▶ _Task objective_: From the listing below, reproduce word for word the part that opens with the line containing "Proof. unfold answered_ids." and closes with the line containing "ids else pending pool c'"; reproduce nothing else.

*** Opening Records shown ***

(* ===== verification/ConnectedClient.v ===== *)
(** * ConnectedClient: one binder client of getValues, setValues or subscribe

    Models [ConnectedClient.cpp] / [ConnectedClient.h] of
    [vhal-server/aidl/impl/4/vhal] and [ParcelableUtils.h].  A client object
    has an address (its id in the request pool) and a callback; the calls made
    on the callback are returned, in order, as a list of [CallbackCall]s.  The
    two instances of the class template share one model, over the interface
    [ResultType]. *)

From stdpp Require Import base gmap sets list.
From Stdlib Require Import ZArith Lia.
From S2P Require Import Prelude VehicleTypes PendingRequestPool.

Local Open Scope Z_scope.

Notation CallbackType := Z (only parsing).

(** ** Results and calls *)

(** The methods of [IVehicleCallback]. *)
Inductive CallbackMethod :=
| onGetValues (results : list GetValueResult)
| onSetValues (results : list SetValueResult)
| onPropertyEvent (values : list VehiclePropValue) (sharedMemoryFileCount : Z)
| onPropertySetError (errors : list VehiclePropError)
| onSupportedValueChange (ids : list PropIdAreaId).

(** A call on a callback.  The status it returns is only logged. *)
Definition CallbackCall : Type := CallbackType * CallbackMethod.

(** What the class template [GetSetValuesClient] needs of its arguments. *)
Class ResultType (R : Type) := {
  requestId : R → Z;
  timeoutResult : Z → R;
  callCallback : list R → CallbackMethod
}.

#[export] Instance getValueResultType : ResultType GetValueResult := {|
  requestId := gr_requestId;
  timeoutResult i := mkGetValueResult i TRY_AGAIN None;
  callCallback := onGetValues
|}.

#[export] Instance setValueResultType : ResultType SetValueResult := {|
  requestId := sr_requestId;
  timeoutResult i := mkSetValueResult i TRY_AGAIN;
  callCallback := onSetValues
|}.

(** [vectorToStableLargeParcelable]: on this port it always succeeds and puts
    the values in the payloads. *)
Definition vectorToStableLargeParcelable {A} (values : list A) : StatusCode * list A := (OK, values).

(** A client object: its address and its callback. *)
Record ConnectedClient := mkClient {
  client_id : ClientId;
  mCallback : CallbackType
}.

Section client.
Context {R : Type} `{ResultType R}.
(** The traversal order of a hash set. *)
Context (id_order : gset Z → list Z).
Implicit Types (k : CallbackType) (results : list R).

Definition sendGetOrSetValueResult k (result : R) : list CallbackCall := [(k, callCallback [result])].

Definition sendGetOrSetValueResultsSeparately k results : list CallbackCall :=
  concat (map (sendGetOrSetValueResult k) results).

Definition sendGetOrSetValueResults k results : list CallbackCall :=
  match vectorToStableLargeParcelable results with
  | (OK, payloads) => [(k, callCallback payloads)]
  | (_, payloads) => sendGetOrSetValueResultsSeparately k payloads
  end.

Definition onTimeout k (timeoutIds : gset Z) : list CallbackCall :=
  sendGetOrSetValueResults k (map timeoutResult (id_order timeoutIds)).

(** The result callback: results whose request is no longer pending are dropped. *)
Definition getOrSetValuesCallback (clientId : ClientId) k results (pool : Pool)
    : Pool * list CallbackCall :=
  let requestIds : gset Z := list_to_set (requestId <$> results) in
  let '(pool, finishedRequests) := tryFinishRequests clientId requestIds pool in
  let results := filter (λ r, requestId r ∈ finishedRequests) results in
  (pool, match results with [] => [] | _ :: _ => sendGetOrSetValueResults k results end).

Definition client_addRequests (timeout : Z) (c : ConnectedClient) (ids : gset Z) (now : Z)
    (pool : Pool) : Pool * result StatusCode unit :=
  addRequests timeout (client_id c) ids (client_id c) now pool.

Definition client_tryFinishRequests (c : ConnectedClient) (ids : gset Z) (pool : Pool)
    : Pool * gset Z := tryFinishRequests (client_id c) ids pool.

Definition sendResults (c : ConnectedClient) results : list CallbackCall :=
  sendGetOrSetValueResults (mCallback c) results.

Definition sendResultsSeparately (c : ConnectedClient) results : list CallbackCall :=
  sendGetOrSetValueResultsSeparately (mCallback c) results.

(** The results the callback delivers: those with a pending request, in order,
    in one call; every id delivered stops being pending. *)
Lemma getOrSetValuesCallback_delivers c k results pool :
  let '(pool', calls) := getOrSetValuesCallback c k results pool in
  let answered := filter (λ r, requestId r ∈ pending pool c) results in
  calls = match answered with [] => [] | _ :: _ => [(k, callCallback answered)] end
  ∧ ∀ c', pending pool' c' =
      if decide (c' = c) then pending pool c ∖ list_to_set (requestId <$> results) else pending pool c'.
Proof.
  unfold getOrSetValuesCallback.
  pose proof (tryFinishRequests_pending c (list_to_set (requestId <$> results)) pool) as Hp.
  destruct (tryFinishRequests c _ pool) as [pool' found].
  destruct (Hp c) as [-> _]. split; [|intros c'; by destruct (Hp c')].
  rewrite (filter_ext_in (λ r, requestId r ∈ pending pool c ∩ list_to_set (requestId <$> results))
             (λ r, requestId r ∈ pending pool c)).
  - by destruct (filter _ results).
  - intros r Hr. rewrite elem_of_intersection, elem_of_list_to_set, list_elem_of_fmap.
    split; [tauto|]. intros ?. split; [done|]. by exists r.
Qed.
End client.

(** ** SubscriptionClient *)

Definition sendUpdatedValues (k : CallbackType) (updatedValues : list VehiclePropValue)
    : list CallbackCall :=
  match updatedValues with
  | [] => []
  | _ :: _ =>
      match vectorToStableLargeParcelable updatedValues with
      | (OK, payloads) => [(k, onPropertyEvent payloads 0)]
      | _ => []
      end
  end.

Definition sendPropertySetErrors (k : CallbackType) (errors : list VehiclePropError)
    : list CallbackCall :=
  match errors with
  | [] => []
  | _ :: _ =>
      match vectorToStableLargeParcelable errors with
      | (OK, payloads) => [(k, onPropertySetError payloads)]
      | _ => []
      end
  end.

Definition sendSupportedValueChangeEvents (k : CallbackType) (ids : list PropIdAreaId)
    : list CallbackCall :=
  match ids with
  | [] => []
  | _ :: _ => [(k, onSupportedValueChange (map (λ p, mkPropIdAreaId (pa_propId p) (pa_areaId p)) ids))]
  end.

*** Closing Records shown ***
*** Opening Records shown ***

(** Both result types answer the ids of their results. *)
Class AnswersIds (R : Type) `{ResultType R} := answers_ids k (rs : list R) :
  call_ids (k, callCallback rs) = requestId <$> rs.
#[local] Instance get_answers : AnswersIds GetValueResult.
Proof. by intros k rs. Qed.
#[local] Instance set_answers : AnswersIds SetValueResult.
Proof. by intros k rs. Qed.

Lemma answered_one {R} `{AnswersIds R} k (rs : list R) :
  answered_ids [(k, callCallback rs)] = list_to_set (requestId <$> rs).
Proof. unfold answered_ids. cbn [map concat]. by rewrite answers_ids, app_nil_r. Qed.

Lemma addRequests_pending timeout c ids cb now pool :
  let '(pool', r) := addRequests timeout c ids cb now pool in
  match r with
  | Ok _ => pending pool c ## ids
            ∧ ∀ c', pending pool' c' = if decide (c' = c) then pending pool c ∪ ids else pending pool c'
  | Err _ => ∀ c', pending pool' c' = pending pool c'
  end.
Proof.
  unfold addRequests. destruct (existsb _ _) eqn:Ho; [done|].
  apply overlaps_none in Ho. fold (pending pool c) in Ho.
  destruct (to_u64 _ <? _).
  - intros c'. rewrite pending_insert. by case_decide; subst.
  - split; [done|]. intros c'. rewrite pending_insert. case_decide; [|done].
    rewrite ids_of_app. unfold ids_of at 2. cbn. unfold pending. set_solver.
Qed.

*** Closing Records shown ***
*** Opening Records shown ***

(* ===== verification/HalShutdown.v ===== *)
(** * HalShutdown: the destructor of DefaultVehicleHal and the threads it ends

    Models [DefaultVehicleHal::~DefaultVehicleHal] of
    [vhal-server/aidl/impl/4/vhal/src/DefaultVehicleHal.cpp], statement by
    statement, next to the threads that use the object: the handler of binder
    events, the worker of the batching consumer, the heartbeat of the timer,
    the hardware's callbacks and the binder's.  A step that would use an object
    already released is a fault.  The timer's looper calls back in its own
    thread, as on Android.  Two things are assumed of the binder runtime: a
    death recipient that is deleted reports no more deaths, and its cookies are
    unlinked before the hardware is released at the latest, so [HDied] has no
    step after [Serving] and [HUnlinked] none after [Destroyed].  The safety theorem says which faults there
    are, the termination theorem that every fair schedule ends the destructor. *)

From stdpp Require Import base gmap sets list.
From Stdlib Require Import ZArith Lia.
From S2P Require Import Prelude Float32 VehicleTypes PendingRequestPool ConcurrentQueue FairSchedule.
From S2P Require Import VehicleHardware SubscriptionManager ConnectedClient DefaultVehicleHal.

*** Closing Records shown ***

▶ _Answer area_:
Proof. unfold answered_ids. cbn [map concat]. by rewrite answers_ids, app_nil_r. Qed.

Lemma addRequests_pending timeout c ids cb now pool :
  let '(pool', r) := addRequests timeout c ids cb now pool in
  match r with
  | Ok _ => pending pool c ## ids
            ∧ ∀ c', pending pool' c' = if decide (c' = c) then pending pool c ∪ ids else pending pool c'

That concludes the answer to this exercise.